La Ford roule à toute blinde. Villejuif défile : école Karl-Marx, boulevard Maxime-Gorki, avenue de Stalingrad; barres déglinguées, gazons à l’abandon, chantiers désertés... Moins vite, chauffeur, cette ville a le cœur fragile, c’est la doyenne de la banlieue rouge, communiste depuis 1925. Lime ralentit.

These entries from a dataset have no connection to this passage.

(* ===== verification/LexSpec.v ===== *)
(** The queue of characters and the loops of the lexer: what remains of a source
    decreases with every character, so the loops end. *)

From Stdlib Require Import ZArith Lia Ascii String.
From stdpp Require Import base option list numbers.
From S2P Require Import Prelude Lexer.

(** * What remains of a source *)

Definition is_eof (c : Z) : bool := c =? MP_LEXER_EOF.

(** The end of the source comes once, after a new line. *)
Definition queue_ok (c0 c1 c2 : Z) (r : list Z) : Prop :=
  (c0 = MP_LEXER_EOF -> c1 = MP_LEXER_EOF) /\
  (c1 = MP_LEXER_EOF -> c2 = MP_LEXER_EOF /\ (c0 = MP_LEXER_EOF \/ c0 = NEWLINE)) /\
  (c2 = MP_LEXER_EOF -> length r = 0%nat /\ (c1 = MP_LEXER_EOF \/ c1 = NEWLINE)).

Definition is_byte (c : Z) : Prop := 0 <= c < 256.

(** The start of a format string. *)
Definition fquote (c d : Z) : Prop := c = chr "f" /\ (d = QUOTE \/ d = DQUOTE).

(** No [f] stands directly before a quote: no format string can start, nor does a
    text such as ["half"] occur. *)
Fixpoint calm (l : list Z) : Prop :=
  match l with
  | c :: ((d :: _) as l') => ~ fquote c d /\ calm l'
  | _ => True
  end.

Definition char_ok (c : Z) : Prop := is_byte c \/ c = MP_LEXER_EOF.

(** A queue of the source: carriage returns are converted but in the third place. *)
Record queue_well (c0 c1 c2 : Z) (r : list Z) : Prop := {
  well_end : queue_ok c0 c1 c2 r;
  well_bytes : Forall is_byte r;
  well_chars : char_ok c0 /\ char_ok c1 /\ char_ok c2;
  well_newlines : c0 <> CR /\ c1 <> CR;
}.

Definition arg_byte (c : Z) : Prop := is_byte c /\ c <> CR.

Au volant , il fredonne la bande-son lancinante de «Paris, Texas», le film-culte de Wim Wenders sur les trop-pleins urbains. «Doïïïïïïïng, doïïïïïïïïïng.» C’est Lime Wenders sur la route nationale7. Il lève la tête. Il observe. Des casses d’autos décorent le bas-côté sur plusieurs kilomètres, des véhicules désossés remplissent le paysage à perte de vue. Il semble désolé, Lime, devant cet «égout à bagnoles». «Nationale7, route des vacances, fait la chanson de Trenet. L’amour joyeux est là qui fait risette / On est heureux nationale 7.»

Belle Epine , le centre commercial. Son parking surplombe la ville. Du haut de la rambarde, le panorama crève le regard: une armée de pylônes électriques, un Bricorama, trois échangeurs autoroutiers. « On n’est pas bien là?, demande Lime. On est sur le toit du monde, mon vieux. Regarde, écoute...» Ciel strié par les lignes à haute tension, beau temps, et jingle du parking. Ça fait: «Bienvenue à Belle Epine, nos commerçants sont ouverts de...» Lime respire un grand coup, bucolique comme une pub pour camembert, et lâche: «Ah vraiment, c’est dommage qu’il ne pleuve pas...»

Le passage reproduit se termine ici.